THE TASK — Output all records verbatim.

AVAILABLE DATA —
(** The comparison of two spec floats is the comparison of their keys. *)
Lemma SFcompare_key f1 f2 :
  match sf_key f1, sf_key f2 with
  | Some a, Some b =>
      (SFcompare f1 f2 = Some Lt /\ key_lt a b) \/
      (SFcompare f1 f2 = Some Eq /\ a = b) \/
      (SFcompare f1 f2 = Some Gt /\ key_lt b a)
  | _, _ => SFcompare f1 f2 = None
  end.
Proof.
  destruct f1 as [s1|s1| |s1 m1 e1], f2 as [s2|s2| |s2 m2 e2]; simpl;
    try reflexivity;
    try (destruct s1; solve_cmp);
    try (destruct s2; solve_cmp);
    try (destruct s1, s2; solve_cmp).
  destruct s1, s2; simpl; try solve_cmp.
  - destruct (Z.compare_spec e1 e2); try solve_cmp.
    change (Pos.compare_cont Eq m1 m2) with (Pos.compare m1 m2).
    destruct (Pos.compare_spec m1 m2); simpl; subst; solve_cmp.
  - destruct (Z.compare_spec e1 e2); try solve_cmp.
    change (Pos.compare_cont Eq m1 m2) with (Pos.compare m1 m2).
    destruct (Pos.compare_spec m1 m2); simpl; subst; solve_cmp.
Qed.

Lemma is_nan_key x : is_nan x = true <-> fkey x = None.
Proof.
  unfold fkey, is_nan. rewrite FloatAxioms.eqb_spec. unfold SFeqb.
  pose proof (SFcompare_key (Prim2SF x) (Prim2SF x)) as H.
  destruct (sf_key (Prim2SF x)) as [k|].
  - destruct H as [[-> H]|[[-> H]|[-> H]]]; simpl;
      [exfalso; unfold key_lt in H; lia|split; discriminate
      |exfalso; unfold key_lt in H; lia].
  - rewrite H. simpl. tauto.
Qed.

Lemma not_nan_key x : is_nan x = false -> exists k, fkey x = Some k.
Proof.
  intros H. destruct (fkey x) as [k|] eqn:E; [eauto|].
  apply is_nan_key in E. congruence.
Qed.

Lemma ltb_key x y a b :
  fkey x = Some a -> fkey y = Some b -> ((x <? y) = true <-> key_lt a b).
Proof.
  unfold fkey. intros Hx Hy. rewrite FloatAxioms.ltb_spec. unfold SFltb.
  pose proof (SFcompare_key (Prim2SF x) (Prim2SF y)) as H.
  rewrite Hx, Hy in H. unfold key_lt in *.
  destruct H as [[-> H]|[[-> H]|[-> H]]]; subst; split; try discriminate;
    try tauto; intros; lia.
Qed.

Lemma eqb_key x y a b :
  fkey x = Some a -> fkey y = Some b -> ((x =? y) = true <-> a = b).
Proof.
  unfold fkey. intros Hx Hy. rewrite FloatAxioms.eqb_spec. unfold SFeqb.
  pose proof (SFcompare_key (Prim2SF x) (Prim2SF y)) as H.
  rewrite Hx, Hy in H. unfold key_lt in *.
  destruct H as [[-> H]|[[-> H]|[-> H]]]; subst; split; try discriminate;
    try tauto; intros; subst; lia.
Qed.

Lemma leb_key x y a b :
  fkey x = Some a -> fkey y = Some b -> ((x <=? y) = true <-> ~ key_lt b a).
Proof.
  unfold fkey. intros Hx Hy. rewrite FloatAxioms.leb_spec. unfold SFleb.
  pose proof (SFcompare_key (Prim2SF x) (Prim2SF y)) as H.
  rewrite Hx, Hy in H. unfold key_lt in *.
  destruct H as [[-> H]|[[-> H]|[-> H]]]; subst; split; try discriminate;
    try tauto; intros; try lia.
Qed.

(** NaN is neither less than, nor equal to, nor greater than anything. *)
Lemma nan_unordered x y :
  is_nan x = true ->
  (x <? y) = false /\ (y <? x) = false /\ (x =? y) = false /\
  (x <=? y) = false /\ (y <=? x) = false.
Proof.
  intros H. apply is_nan_key in H. unfold fkey in H.
  rewrite !FloatAxioms.ltb_spec, !FloatAxioms.leb_spec, FloatAxioms.eqb_spec.
  unfold SFltb, SFleb, SFeqb.
  destruct (Prim2SF x); try discriminate.
  destruct (Prim2SF y); auto.
Qed.

(** On the floats that are not NaN, [<?] is a strict weak order, [=?] is
    its equivalence and [<=?] its negation the other way round. *)
Lemma ltb_trans x y z :
  is_nan x = false -> is_nan y = false -> is_nan z = false ->
  (x <? y) = true -> (y <? z) = true -> (x <? z) = true.
Proof.
  intros Hx Hy Hz.
  destruct (not_nan_key _ Hx) as [a Ha], (not_nan_key _ Hy) as [b Hb],
           (not_nan_key _ Hz) as [c Hc].
  rewrite (ltb_key _ _ _ _ Ha Hb), (ltb_key _ _ _ _ Hb Hc),
          (ltb_key _ _ _ _ Ha Hc).
  unfold key_lt. lia.
Qed.

Lemma ltb_irrefl x : (x <? x) = false.
Proof.
  destruct (is_nan x) eqn:Hx; [now apply nan_unordered|].
  destruct (not_nan_key _ Hx) as [a Ha].
  apply not_true_is_false. rewrite (ltb_key _ _ _ _ Ha Ha).
  unfold key_lt. lia.
Qed.

Lemma ltb_false_iff x y a b :
  fkey x = Some a -> fkey y = Some b -> ((x <? y) = false <-> ~ key_lt a b).
Proof.
  intros Ha Hb. rewrite <- (ltb_key _ _ _ _ Ha Hb).
  destruct (x <? y); split; congruence.
Qed.

Lemma ltb_negative_trans x y z :
  is_nan x = false -> is_nan y = false -> is_nan z = false ->
  (x <? y) = false -> (y <? z) = false -> (x <? z) = false.
Proof.
  intros Hx Hy Hz.
  destruct (not_nan_key _ Hx) as [a Ha], (not_nan_key _ Hy) as [b Hb],
           (not_nan_key _ Hz) as [c Hc].
  rewrite (ltb_false_iff _ _ _ _ Ha Hb), (ltb_false_iff _ _ _ _ Hb Hc),
          (ltb_false_iff _ _ _ _ Ha Hc).
  unfold key_lt. lia.
Qed.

ANSWER AREA —
(** The comparison of two spec floats is the comparison of their keys. *)
Lemma SFcompare_key f1 f2 :
  match sf_key f1, sf_key f2 with
  | Some a, Some b =>
      (SFcompare f1 f2 = Some Lt /\ key_lt a b) \/
      (SFcompare f1 f2 = Some Eq /\ a = b) \/
      (SFcompare f1 f2 = Some Gt /\ key_lt b a)
  | _, _ => SFcompare f1 f2 = None
  end.
Proof.
  destruct f1 as [s1|s1| |s1 m1 e1], f2 as [s2|s2| |s2 m2 e2]; simpl;
    try reflexivity;
    try (destruct s1; solve_cmp);
    try (destruct s2; solve_cmp);
    try (destruct s1, s2; solve_cmp).
  destruct s1, s2; simpl; try solve_cmp.
  - destruct (Z.compare_spec e1 e2); try solve_cmp.
    change (Pos.compare_cont Eq m1 m2) with (Pos.compare m1 m2).
    destruct (Pos.compare_spec m1 m2); simpl; subst; solve_cmp.
  - destruct (Z.compare_spec e1 e2); try solve_cmp.
    change (Pos.compare_cont Eq m1 m2) with (Pos.compare m1 m2).
    destruct (Pos.compare_spec m1 m2); simpl; subst; solve_cmp.
Qed.

Lemma is_nan_key x : is_nan x = true <-> fkey x = None.
Proof.
  unfold fkey, is_nan. rewrite FloatAxioms.eqb_spec. unfold SFeqb.
  pose proof (SFcompare_key (Prim2SF x) (Prim2SF x)) as H.
  destruct (sf_key (Prim2SF x)) as [k|].
  - destruct H as [[-> H]|[[-> H]|[-> H]]]; simpl;
      [exfalso; unfold key_lt in H; lia|split; discriminate
      |exfalso; unfold key_lt in H; lia].
  - rewrite H. simpl. tauto.
Qed.

Lemma not_nan_key x : is_nan x = false -> exists k, fkey x = Some k.
Proof.
  intros H. destruct (fkey x) as [k|] eqn:E; [eauto|].
  apply is_nan_key in E. congruence.
Qed.

Lemma ltb_key x y a b :
  fkey x = Some a -> fkey y = Some b -> ((x <? y) = true <-> key_lt a b).
Proof.
  unfold fkey. intros Hx Hy. rewrite FloatAxioms.ltb_spec. unfold SFltb.
  pose proof (SFcompare_key (Prim2SF x) (Prim2SF y)) as H.
  rewrite Hx, Hy in H. unfold key_lt in *.
  destruct H as [[-> H]|[[-> H]|[-> H]]]; subst; split; try discriminate;
    try tauto; intros; lia.
Qed.

Lemma eqb_key x y a b :
  fkey x = Some a -> fkey y = Some b -> ((x =? y) = true <-> a = b).
Proof.
  unfold fkey. intros Hx Hy. rewrite FloatAxioms.eqb_spec. unfold SFeqb.
  pose proof (SFcompare_key (Prim2SF x) (Prim2SF y)) as H.
  rewrite Hx, Hy in H. unfold key_lt in *.
  destruct H as [[-> H]|[[-> H]|[-> H]]]; subst; split; try discriminate;
    try tauto; intros; subst; lia.
Qed.

Lemma leb_key x y a b :
  fkey x = Some a -> fkey y = Some b -> ((x <=? y) = true <-> ~ key_lt b a).
Proof.
  unfold fkey. intros Hx Hy. rewrite FloatAxioms.leb_spec. unfold SFleb.
  pose proof (SFcompare_key (Prim2SF x) (Prim2SF y)) as H.
  rewrite Hx, Hy in H. unfold key_lt in *.
  destruct H as [[-> H]|[[-> H]|[-> H]]]; subst; split; try discriminate;
    try tauto; intros; try lia.
Qed.

(** NaN is neither less than, nor equal to, nor greater than anything. *)
Lemma nan_unordered x y :
  is_nan x = true ->
  (x <? y) = false /\ (y <? x) = false /\ (x =? y) = false /\
  (x <=? y) = false /\ (y <=? x) = false.
Proof.
  intros H. apply is_nan_key in H. unfold fkey in H.
  rewrite !FloatAxioms.ltb_spec, !FloatAxioms.leb_spec, FloatAxioms.eqb_spec.
  unfold SFltb, SFleb, SFeqb.
  destruct (Prim2SF x); try discriminate.
  destruct (Prim2SF y); auto.
Qed.

(** On the floats that are not NaN, [<?] is a strict weak order, [=?] is
    its equivalence and [<=?] its negation the other way round. *)
Lemma ltb_trans x y z :
  is_nan x = false -> is_nan y = false -> is_nan z = false ->
  (x <? y) = true -> (y <? z) = true -> (x <? z) = true.
Proof.
  intros Hx Hy Hz.
  destruct (not_nan_key _ Hx) as [a Ha], (not_nan_key _ Hy) as [b Hb],
           (not_nan_key _ Hz) as [c Hc].
  rewrite (ltb_key _ _ _ _ Ha Hb), (ltb_key _ _ _ _ Hb Hc),
          (ltb_key _ _ _ _ Ha Hc).
  unfold key_lt. lia.
Qed.

Lemma ltb_irrefl x : (x <? x) = false.
Proof.
  destruct (is_nan x) eqn:Hx; [now apply nan_unordered|].
  destruct (not_nan_key _ Hx) as [a Ha].
  apply not_true_is_false. rewrite (ltb_key _ _ _ _ Ha Ha).
  unfold key_lt. lia.
Qed.

Lemma ltb_false_iff x y a b :
  fkey x = Some a -> fkey y = Some b -> ((x <? y) = false <-> ~ key_lt a b).
Proof.
  intros Ha Hb. rewrite <- (ltb_key _ _ _ _ Ha Hb).
  destruct (x <? y); split; congruence.
Qed.

Lemma ltb_negative_trans x y z :
  is_nan x = false -> is_nan y = false -> is_nan z = false ->
  (x <? y) = false -> (y <? z) = false -> (x <? z) = false.
Proof.
  intros Hx Hy Hz.
  destruct (not_nan_key _ Hx) as [a Ha], (not_nan_key _ Hy) as [b Hb],
           (not_nan_key _ Hz) as [c Hc].
  rewrite (ltb_false_iff _ _ _ _ Ha Hb), (ltb_false_iff _ _ _ _ Hb Hc),
          (ltb_false_iff _ _ _ _ Ha Hc).
  unfold key_lt. lia.
Qed.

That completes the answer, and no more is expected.